UT69420J
New Member
East Harbour ending up with such a genuinely, dogshit design is probably more so Metrolinx and the province being too cheap to invest in interesting and useful architecture, ESPECIALLY for public transit.It's easy enough to put forth the proposition of "if only we invited the likes of Zaha Hadid" on paper, but at a more fundamental level, we need to ask ourselves: is this a city and country that (still) believes enough in itself and the future to exercise such daring?
Toronto, Canada, North America, and the broader West are in a state of decline and malaise that isn't simply a matter of economics or politics, but rather something deeper: a crisis of civilizational morale and self-confidence.
Say what you want about China, Southeast Asia, or the Arab Gulf States, but those are civilizations that (for both better and worse) believe very much in themselves and the future in 2025.
There's a reason that we built Union Station 1.0 in the 1920s and the world's (then-)tallest structure in the 1970s, but can't exercise an analogous level of transcendental transformative ambition in the 2010s-2020s. We've simply become too comfortable.

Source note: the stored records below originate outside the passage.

(** X27.  What [fetchTicker] returns.  A ticker is returned only when
    the exchange instance exists, its markets hold the symbol, and the
    exchange answers with a ticker whose bid and ask are not [undefined];
    it carries the requested symbol, and its [last] falls back to the bid,
    so [last] is a number whenever the bid is one.  Hence a taker cycle
    that reads this ticker skips for lack of data exactly when nothing was
    returned or the bid or the ask is [null]. *)
Theorem X27_fetchTicker (exchange : option Exchange) (fetch : string -> FetchResult)
    (now : Z) (ccxtSymbol : string) :
  (forall t : TickerData,
     fetchTicker exchange fetch now ccxtSymbol = Some t ->
     tk_symbol t = ccxtSymbol
     /\ (exists (ms : list string) (ticker : ExchangeTicker),
           exchange = Some {| markets := Some ms |} /\ ccxtSymbol ∈ ms
           /\ fetch ccxtSymbol = FetchReturns (Some ticker)
           /\ et_bid ticker <> Undefined /\ et_ask ticker <> Undefined
           /\ tk_bid t = toField (et_bid ticker) /\ tk_ask t = toField (et_ask ticker)
           /\ tk_timestamp t = default now (et_timestamp ticker))
     /\ (is_Some (tk_bid t) -> is_Some (tk_last t)))
  /\ (forall (a : BaseBot.Agent) (i : CycleInput),
        BaseBot.kind a = Taker ->
        ci_ticker i = fetchTicker exchange fetch now ccxtSymbol ->
        ((BaseBot.runBody a i).2 = true
         <-> match fetchTicker exchange fetch now ccxtSymbol with
             | None => True
             | Some t => tk_bid t = None \/ tk_ask t = None
             end)).
Proof.
  assert (Hret : forall t : TickerData,
     fetchTicker exchange fetch now ccxtSymbol = Some t ->
     tk_symbol t = ccxtSymbol
     /\ (exists (ms : list string) (ticker : ExchangeTicker),
           exchange = Some {| markets := Some ms |} /\ ccxtSymbol ∈ ms
           /\ fetch ccxtSymbol = FetchReturns (Some ticker)
           /\ et_bid ticker <> Undefined /\ et_ask ticker <> Undefined
           /\ tk_bid t = toField (et_bid ticker) /\ tk_ask t = toField (et_ask ticker)
           /\ tk_timestamp t = default now (et_timestamp ticker))
     /\ (is_Some (tk_bid t) -> is_Some (tk_last t))).
  { intros t. unfold fetchTicker.
    destruct exchange as [[[ms |]] |]; try discriminate. cbn [markets].
    destruct (bool_decide (ccxtSymbol ∈ ms)) eqn:Em; [| discriminate].
    apply bool_decide_eq_true in Em.
    destruct (fetch ccxtSymbol) as [| [ticker |]] eqn:Ef; try discriminate.
    destruct (et_bid ticker) as [| | qb] eqn:Eb; try discriminate;
      destruct (et_ask ticker) as [| | qa] eqn:Ea; try discriminate;
      intros [= <-]; cbn [tk_symbol tk_bid tk_ask tk_last tk_timestamp];
      (split; [reflexivity |]);
      (split; [exists ms, ticker; rewrite Eb, Ea; repeat split; try assumption; discriminate |]);
      cbn; try (intros [x Hx]; discriminate);
      intros _; destruct (et_last ticker); cbn; eexists; reflexivity. }
  split; [exact Hret |].
  intros a i Hk Hi. unfold BaseBot.runBody. rewrite Hk, Hi.
  destruct (fetchTicker exchange fetch now ccxtSymbol) as [t |] eqn:Et;
    [| cbn; tauto].
  destruct (Hret t eq_refl) as (_ & _ & Hlast).
  destruct t as [sym ts [tb |] [ta |] tl]; cbn [tk_bid tk_ask tk_last] in *.
  - destruct (Hlast (ex_intro _ tb eq_refl)) as [l ->]. cbn.
    split; [discriminate | intros [H | H]; discriminate].
  - destruct tl; cbn; split; auto.
  - destruct tl; cbn; split; auto.
  - destruct tl; cbn; split; auto.
Qed.
End Provider.

Lemma X27_witness :
  match CcxtProvider.fetchTicker sampleExchange sampleFetch 0 "BTC/USD" with
  | Some t => tk_symbol t = "BTC/USD" /\ is_Some (tk_last t)
  | None => False
  end.
Proof.
  destruct (CcxtProvider.fetchTicker sampleExchange sampleFetch 0 "BTC/USD") as [t |] eqn:E;
    [| vm_compute in E; discriminate].
  destruct (X27_fetchTicker sampleExchange sampleFetch 0 "BTC/USD") as [Hret _].
  destruct (Hret t E) as (Hsym & _ & Hlast).
  split; [exact Hsym |]. apply Hlast.
  vm_compute in E. injection E as <-. eexists. reflexivity.
Defined.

Your statement about the west being in decline screams very concerning hard right, populist rhetoric. Canada and the west as a whole isn't going to go down anytime soon to anything dawg. Though I will agree we aren't being ambitious enough for this project. At least we've got the Highway 407 station in Vaughan which looks really good, inside and out.
China isn't the most democratic of countries, neither are the gulf states. Very nationalistic, not to mention they both have a very large tourism industry which would allow for vast amounts of public support for very expensive, super cool looking buildings and landmarks. I'd argue Canada isn't a very popular country for sightseeing, we don't really like showing off in the same way the others do.